* _Exercise_
Check the material that follows and say how many lines include the string "chomp", giving the number alone.

* _Given records_
== == ==
Lemma read_frame_written body rest :
  (N.of_nat (length body) <= isize_max)%N ->
  read_frame (write_frame [] body ++ rest) = Ok (Some body, rest).
Proof.
  intros Hm. assert (N.of_nat (length body) <= usize_max)%N as Hu by (unfold isize_max, usize_max in *; lia).
  destruct (decimal_parses _ Hu) as (Hne & Hd & Hp). unfold read_frame, write_frame. set (ds := decimal _) in *.
  replace (([] ++ of_str "Content-Length: " ++ ds ++ [CR; NL; CR; NL] ++ body) ++ rest)
    with (header ds ++ [CR; NL] ++ [CR; NL] ++ body ++ rest)
    by (unfold header; simpl; by rewrite <- !app_assoc).
  rewrite (read_headers_length _ _ _ ds _ _ Hne Hd Hp).
  change (length (header ds ++ _)) with (S (length (drop 1 (header ds ++ [CR; NL] ++ [CR; NL] ++ body ++ rest)))).
  rewrite read_headers_blank. cbn [result_bind ok_or].
  rewrite (proj2 (N.ltb_ge _ _) Hm), length_app, (proj2 (N.leb_le _ _)) by lia.
  by rewrite Nat2N.id, take_app_length, drop_app_length.
Qed.
End LspFacts.

(** ** The SSE decoder *)
Module SseFacts.
Import Sse.
Section Facts.
Context {E : Type}.
Local Abbreviation decoded := (list (result SseEvent (SseError E))).

Local Abbreviation line_step := (take_line (E:=E)).

Definition drain (d : Decoder) : decoded * option Decoder := drain_lines (length (buf d)) d.
Definition extend (d : Decoder) (more : bytes) : Decoder :=
  mkDecoder (buf d ++ more) (data_lines d) (pending_id d).

Lemma take_line_buf line d : buf (snd (line_step line d)) = buf d.
Proof. unfold take_line. destruct line; repeat case_match; by simplify_eq/=. Qed.

Lemma take_line_extend line d more :
  line_step line (extend d more) =
  (fst (line_step line d), extend (snd (line_step line d)) more).
Proof.
  unfold take_line. destruct line as [|c l]; simpl.
  - by destruct (take_event (data_lines d) (pending_id d)) as [ev [ls pid]].
  - by destruct (process_field_line (c :: l) (data_lines d) (pending_id d)) as [ls pid].
Qed.

Lemma drain_lines_fuel f1 f2 d :
  (length (buf d) <= f1)%nat -> (length (buf d) <= f2)%nat ->
  drain_lines (E:=E) f1 d = drain_lines f2 d.
Proof.
  revert f2 d. induction f1 as [|f1 IH]; intros [|f2] d H1 H2; simpl; [done|..].
  1-2: destruct d as [[|c b] ls pid]; simpl in *; [done|lia].
  destruct (split_line (buf d)) as [[raw rest]|] eqn:Es; [|done].
  apply split_line_length in Es. destruct (from_utf8 (chomp raw)) as [line|]; [|done].
  destruct (line_step line _) as [out d'] eqn:Et.
  pose proof (f_equal (fun p => buf (snd p)) Et) as Hb. simpl in Hb. rewrite take_line_buf in Hb.
  simpl in Hb. rewrite (IH f2 d'); [done|rewrite <- Hb; lia..].
Qed.

Lemma drain_unfold d :
  drain d =
  match split_line (buf d) with
  | None => ([], Some d)
  | Some (raw, rest) =>
      match from_utf8 (chomp raw) with
      | None => ([Err Utf8], None)
      | Some line =>
          let '(out, d') := line_step line (mkDecoder rest (data_lines d) (pending_id d)) in
          (out ++ fst (drain d'), snd (drain d'))
      end
  end.
Proof.
  unfold drain at 1. rewrite (drain_lines_fuel _ (S (length (buf d)))) by lia. cbn [drain_lines].
  destruct (split_line (buf d)) as [[raw rest]|] eqn:Es; [|done].
  apply split_line_length in Es. destruct (from_utf8 (chomp raw)) as [line|]; [|done].
  destruct (line_step line _) as [out d'] eqn:Et.
  pose proof (f_equal (fun p => buf (snd p)) Et) as Hb. simpl in Hb. rewrite take_line_buf in Hb.
  simpl in Hb. unfold drain. rewrite (drain_lines_fuel (length (buf d)) (length (buf d'))) by (rewrite <- Hb; lia).
  by destruct (drain_lines _ d').
Qed.

(** Bytes that arrive later do not change what the lines before them do. *)
Lemma drain_extend n d more :
  (length (buf d) <= n)%nat ->
  drain (extend d more) =
  match drain d with
  | (out, None) => (out, None)
  | (out, Some d') => (out ++ fst (drain (extend d' more)), snd (drain (extend d' more)))
  end.
Proof.
  revert d. induction n as [|n IH]; intros d Hn; rewrite (drain_unfold d).
  { destruct d as [[|c b] ls pid]; simpl in *; [by destruct (drain _)|lia]. }
  destruct (split_line (buf d)) as [[raw rest]|] eqn:Es; [|by destruct (drain _)].
  rewrite drain_unfold. simpl. rewrite (split_line_app _ more _ _ Es).
  destruct (from_utf8 (chomp raw)) as [line|]; [|done].
  change (mkDecoder (rest ++ more) ?a ?b) with (extend (mkDecoder rest a b) more).
  rewrite take_line_extend. apply split_line_length in Es.
  pose proof (take_line_buf line (mkDecoder rest (data_lines d) (pending_id d))) as Hb.
  destruct (line_step line _) as [out d'] eqn:Et. simpl in *.
  rewrite IH by (rewrite Hb; lia). destruct (drain d') as [out' [d''|]]; simpl; [|done].
  by rewrite app_assoc.
Qed.
Lemma cancel_effect_cons k keys w w1 w2 :
  world_ok w -> cancel_effect [k] w w1 -> cancel_effect keys w1 w2 -> cancel_effect (k :: keys) w w2.
Proof.
  intros Hw [Hi1 Ha1 Ho1 Hg1] [Hi2 Ha2 Ho2 Hg2]. split; [..|by rewrite Hg2].
  - intros k'. rewrite Hi2, Hi1. repeat case_bool_decide; set_solver.
  - intros k' e' Hin He'. destruct (decide (k' = k)) as [->|Hne].
    + rewrite Ho2; [apply (Ha1 k); [set_solver|done]|].
      intros k2 e2 _. rewrite Hi1. case_bool_decide as Hk; [done|]. intros He2 Es.
      apply Hk. rewrite (entry_chan_inj w k2 k e2 e'); [set_solver|done..].
    + assert (inner (reg w1) !! k' = Some e') as He1.
      { rewrite Hi1, bool_decide_eq_false_2; [done|set_solver]. }
      rewrite (Ha2 k' e'); [|set_solver|done]. f_equal. apply Ho1.
      intros k2 e2 ->%list_elem_of_singleton He2 Es. by apply Hne, (entry_chan_inj w k' k e' e2).
  - intros i Hn. rewrite Ho2, Ho1; [done|..].
    + intros k2 e2 ->%list_elem_of_singleton. apply Hn. set_solver.
    + intros k2 e2 Hin. rewrite Hi1. case_bool_decide; [done|]. apply Hn. set_solver.
Qed.

Lemma cancel_keys_effect keys w count :
  world_ok w -> cancel_effect keys w (fst (cancel_keys keys w count)).
Proof.
  revert w count. induction keys as [|k keys IH]; intros w count Hw; simpl.
  { split; [|set_solver|done|done]. done. }
  destruct (inner (reg w) !! k) as [e|] eqn:He.
  - eapply cancel_effect_cons; [done|by eapply resolve_cancel_effect|]. by apply IH, resolve_ok.
  - eapply cancel_effect_cons; [done| |by apply IH].
    split; [|set_solver|done|done]. intros k'. case_bool_decide; [|done]. set_solver.
Qed.

Lemma cancel_keys_count keys w count :
  NoDup keys -> world_ok w -> (forall k, k ∈ keys -> is_Some (inner (reg w) !! k)) ->
  snd (cancel_keys keys w count) = count + Z.of_nat (length keys).
Proof.
  intros Hn. revert w count. induction Hn as [|k keys Hk Hn IH]; intros w count Hw Hp; simpl; [lia|].
  destruct (Hp k) as [e He]; [set_solver|]. rewrite He, IH; [lia|by apply resolve_ok|].
  intros k' Hk'. destruct (resolve_effect k Cancelled w e He) as (-> & _). rewrite lookup_delete_ne; [apply Hp|]; set_solver.
Qed.

Lemma context_keys_spec ctx w k :
  k ∈ context_keys ctx w <-> context_id k = ctx /\ is_Some (inner (reg w) !! k).
Proof.
  unfold context_keys. rewrite list_elem_of_filter, list_elem_of_fmap. split; (intros [Hc H]; split; [done|]).
  - destruct H as ([k' e] & -> & Hin%elem_of_map_to_list). by exists e.
  - destruct H as [e He]. exists (k, e). split; [done|]. by apply elem_of_map_to_list.
Qed.

Lemma context_keys_nodup ctx w : NoDup (context_keys ctx w).
Proof. apply NoDup_filter, NoDup_fst_map_to_list. Qed.

(** ** Theorems *)
(** An operator's decision reaches exactly the requester that is waiting
    under the key, at most once. In every reachable state [resolve] succeeds iff
    the key is pending and its requester still listens; it then gives that
    requester, who had no answer, the decision, and nobody else's channel
    changes; the key is no longer pending either way; and no later event
    changes an answer once given. *)
Theorem permission_exact_once es key res :
  let w := run step new es in
  let '(w', ok) := resolve key res w in
  (ok = true <-> exists e o, inner (reg w) !! key = Some e /\ chans w !! sender e = Some o /\ listening o = true) /\
  (forall e, inner (reg w) !! key = Some e ->
     value <$> chans w !! sender e = Some None /\
     chans w' !! sender e = settled res <$> chans w !! sender e) /\
  (forall i, (forall e, inner (reg w) !! key = Some e -> sender e <> i) -> chans w' !! i = chans w !! i) /\
  inner (reg w') = delete key (inner (reg w)) /\
  (forall es', keeps (chans w') (chans (run step w' es'))).
Proof.
  cbn zeta. pose proof (run_ok es) as Hw. set (w := run step new es) in *.
  pose proof (resolve_ok key res w Hw) as Hw'. destruct (inner (reg w) !! key) as [e|] eqn:He.
  2:{ unfold resolve in *. rewrite He in *. split; [naive_solver|]. split; [done|]. split; [done|].
      split; [by rewrite delete_id|]. intros es' r. by apply run_preserves; [apply _|]. }
  destruct (resolve_effect key res w e He) as (Hi & Hc & _).
  destruct (ok_entry _ Hw _ _ He) as (_ & o & Ho & _ & Hv).
  destruct (resolve key res w) as [w' ok] eqn:Er. simpl in *. split_and!.
  - unfold resolve, send in Er. rewrite He, Ho in Er. destruct (listening o) eqn:El; simplify_eq; naive_solver.
  - intros e' [= <-]. rewrite Hc, Ho. simpl. by rewrite Hv, bool_decide_eq_true_2.
  - intros i Hn. rewrite Hc, bool_decide_eq_false_2; [by destruct (chans w !! i)|]. intros ->. by apply (Hn e).
  - done.
  - intros es' r. by apply run_preserves; [apply _|].
Qed.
== == ==
* _Solution to the exercise_
4